TASK DIRECTIONS. Which lines below fall between the one containing "if negb (Z.land" and the one containing "let put b := mk_state (s_args s)"? Repeat them exactly, counting both of those lines, and add nothing else.

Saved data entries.
========
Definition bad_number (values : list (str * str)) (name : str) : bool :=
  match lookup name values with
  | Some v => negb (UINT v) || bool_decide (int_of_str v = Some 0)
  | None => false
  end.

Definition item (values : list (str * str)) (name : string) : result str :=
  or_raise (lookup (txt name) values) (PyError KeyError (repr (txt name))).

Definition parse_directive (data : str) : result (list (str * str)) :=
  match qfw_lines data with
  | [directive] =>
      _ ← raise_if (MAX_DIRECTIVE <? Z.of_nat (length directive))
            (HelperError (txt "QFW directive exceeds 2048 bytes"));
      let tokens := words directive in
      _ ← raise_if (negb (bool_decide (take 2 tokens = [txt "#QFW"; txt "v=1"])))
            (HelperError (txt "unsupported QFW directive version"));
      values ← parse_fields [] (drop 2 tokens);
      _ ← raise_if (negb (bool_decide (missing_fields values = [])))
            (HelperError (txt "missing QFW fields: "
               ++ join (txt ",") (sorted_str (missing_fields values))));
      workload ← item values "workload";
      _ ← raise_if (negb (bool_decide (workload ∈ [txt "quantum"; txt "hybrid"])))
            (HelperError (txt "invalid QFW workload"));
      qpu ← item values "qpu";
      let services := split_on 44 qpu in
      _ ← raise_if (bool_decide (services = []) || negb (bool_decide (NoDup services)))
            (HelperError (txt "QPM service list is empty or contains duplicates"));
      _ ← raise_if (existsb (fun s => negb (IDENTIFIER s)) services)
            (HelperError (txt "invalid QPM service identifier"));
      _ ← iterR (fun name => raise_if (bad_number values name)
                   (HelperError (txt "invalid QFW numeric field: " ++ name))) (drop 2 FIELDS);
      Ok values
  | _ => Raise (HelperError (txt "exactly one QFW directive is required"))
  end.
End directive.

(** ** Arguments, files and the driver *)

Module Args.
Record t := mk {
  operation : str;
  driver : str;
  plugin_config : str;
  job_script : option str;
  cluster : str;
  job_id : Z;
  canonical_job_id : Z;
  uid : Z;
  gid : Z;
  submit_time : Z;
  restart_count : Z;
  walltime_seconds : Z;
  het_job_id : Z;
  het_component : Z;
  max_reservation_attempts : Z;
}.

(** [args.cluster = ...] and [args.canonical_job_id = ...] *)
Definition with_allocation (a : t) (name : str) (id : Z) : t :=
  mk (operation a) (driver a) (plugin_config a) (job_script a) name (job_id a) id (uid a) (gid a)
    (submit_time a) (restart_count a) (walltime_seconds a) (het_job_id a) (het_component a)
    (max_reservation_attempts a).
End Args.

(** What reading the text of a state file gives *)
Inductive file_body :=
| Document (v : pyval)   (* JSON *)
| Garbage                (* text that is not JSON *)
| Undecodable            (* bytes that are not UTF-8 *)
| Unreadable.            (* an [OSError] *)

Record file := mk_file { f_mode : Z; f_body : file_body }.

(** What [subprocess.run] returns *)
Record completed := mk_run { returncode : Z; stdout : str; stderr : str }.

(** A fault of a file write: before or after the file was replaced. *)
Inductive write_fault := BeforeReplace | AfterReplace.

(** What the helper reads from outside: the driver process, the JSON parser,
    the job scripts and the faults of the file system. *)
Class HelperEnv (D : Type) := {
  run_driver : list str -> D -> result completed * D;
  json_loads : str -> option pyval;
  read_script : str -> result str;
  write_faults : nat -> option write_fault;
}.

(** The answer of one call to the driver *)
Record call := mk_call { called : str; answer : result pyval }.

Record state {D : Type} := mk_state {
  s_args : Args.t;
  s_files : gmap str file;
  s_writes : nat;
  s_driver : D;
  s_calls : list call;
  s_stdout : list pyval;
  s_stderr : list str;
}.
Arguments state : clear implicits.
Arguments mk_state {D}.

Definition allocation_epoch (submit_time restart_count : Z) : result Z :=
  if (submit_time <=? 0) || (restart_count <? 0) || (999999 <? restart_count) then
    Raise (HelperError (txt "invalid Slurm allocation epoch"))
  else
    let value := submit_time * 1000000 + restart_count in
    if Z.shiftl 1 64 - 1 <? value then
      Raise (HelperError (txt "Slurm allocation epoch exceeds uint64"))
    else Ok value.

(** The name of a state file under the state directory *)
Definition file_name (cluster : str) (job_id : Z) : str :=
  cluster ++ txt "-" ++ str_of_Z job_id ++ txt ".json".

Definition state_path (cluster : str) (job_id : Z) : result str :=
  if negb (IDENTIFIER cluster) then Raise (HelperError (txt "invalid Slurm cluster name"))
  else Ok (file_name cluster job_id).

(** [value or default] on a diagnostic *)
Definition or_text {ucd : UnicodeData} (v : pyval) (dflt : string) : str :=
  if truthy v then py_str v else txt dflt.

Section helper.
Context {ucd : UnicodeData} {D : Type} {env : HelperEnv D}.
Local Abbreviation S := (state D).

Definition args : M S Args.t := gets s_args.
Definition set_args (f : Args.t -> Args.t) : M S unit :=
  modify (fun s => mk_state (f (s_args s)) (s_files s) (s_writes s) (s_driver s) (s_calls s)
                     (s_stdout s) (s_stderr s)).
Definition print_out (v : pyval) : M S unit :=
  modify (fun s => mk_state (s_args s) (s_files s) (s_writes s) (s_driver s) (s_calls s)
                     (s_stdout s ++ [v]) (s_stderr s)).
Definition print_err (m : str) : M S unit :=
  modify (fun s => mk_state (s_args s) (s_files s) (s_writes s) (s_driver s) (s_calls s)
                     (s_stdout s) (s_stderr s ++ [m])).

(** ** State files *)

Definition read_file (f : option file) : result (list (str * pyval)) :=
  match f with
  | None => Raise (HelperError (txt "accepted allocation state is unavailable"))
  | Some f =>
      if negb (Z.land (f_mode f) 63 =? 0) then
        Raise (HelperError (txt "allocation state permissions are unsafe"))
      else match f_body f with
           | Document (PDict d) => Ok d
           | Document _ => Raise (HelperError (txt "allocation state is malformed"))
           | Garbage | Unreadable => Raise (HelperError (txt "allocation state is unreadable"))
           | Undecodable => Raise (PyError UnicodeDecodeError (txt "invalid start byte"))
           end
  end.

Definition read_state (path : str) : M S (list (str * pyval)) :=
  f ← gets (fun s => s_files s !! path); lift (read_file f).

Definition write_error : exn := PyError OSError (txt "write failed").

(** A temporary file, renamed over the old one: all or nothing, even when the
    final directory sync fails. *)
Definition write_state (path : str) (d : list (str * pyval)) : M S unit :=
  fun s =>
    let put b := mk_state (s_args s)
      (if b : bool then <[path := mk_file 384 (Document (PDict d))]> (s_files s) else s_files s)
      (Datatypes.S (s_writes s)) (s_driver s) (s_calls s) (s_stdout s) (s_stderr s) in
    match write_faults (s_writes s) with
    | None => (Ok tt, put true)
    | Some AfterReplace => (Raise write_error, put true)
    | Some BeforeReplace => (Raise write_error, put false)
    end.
========
EXERCISE RESULT.
      if negb (Z.land (f_mode f) 63 =? 0) then
        Raise (HelperError (txt "allocation state permissions are unsafe"))
      else match f_body f with
           | Document (PDict d) => Ok d
           | Document _ => Raise (HelperError (txt "allocation state is malformed"))
           | Garbage | Unreadable => Raise (HelperError (txt "allocation state is unreadable"))
           | Undecodable => Raise (PyError UnicodeDecodeError (txt "invalid start byte"))
           end
  end.

Definition read_state (path : str) : M S (list (str * pyval)) :=
  f ← gets (fun s => s_files s !! path); lift (read_file f).

Definition write_error : exn := PyError OSError (txt "write failed").

(** A temporary file, renamed over the old one: all or nothing, even when the
    final directory sync fails. *)
Definition write_state (path : str) (d : list (str * pyval)) : M S unit :=
  fun s =>
    let put b := mk_state (s_args s)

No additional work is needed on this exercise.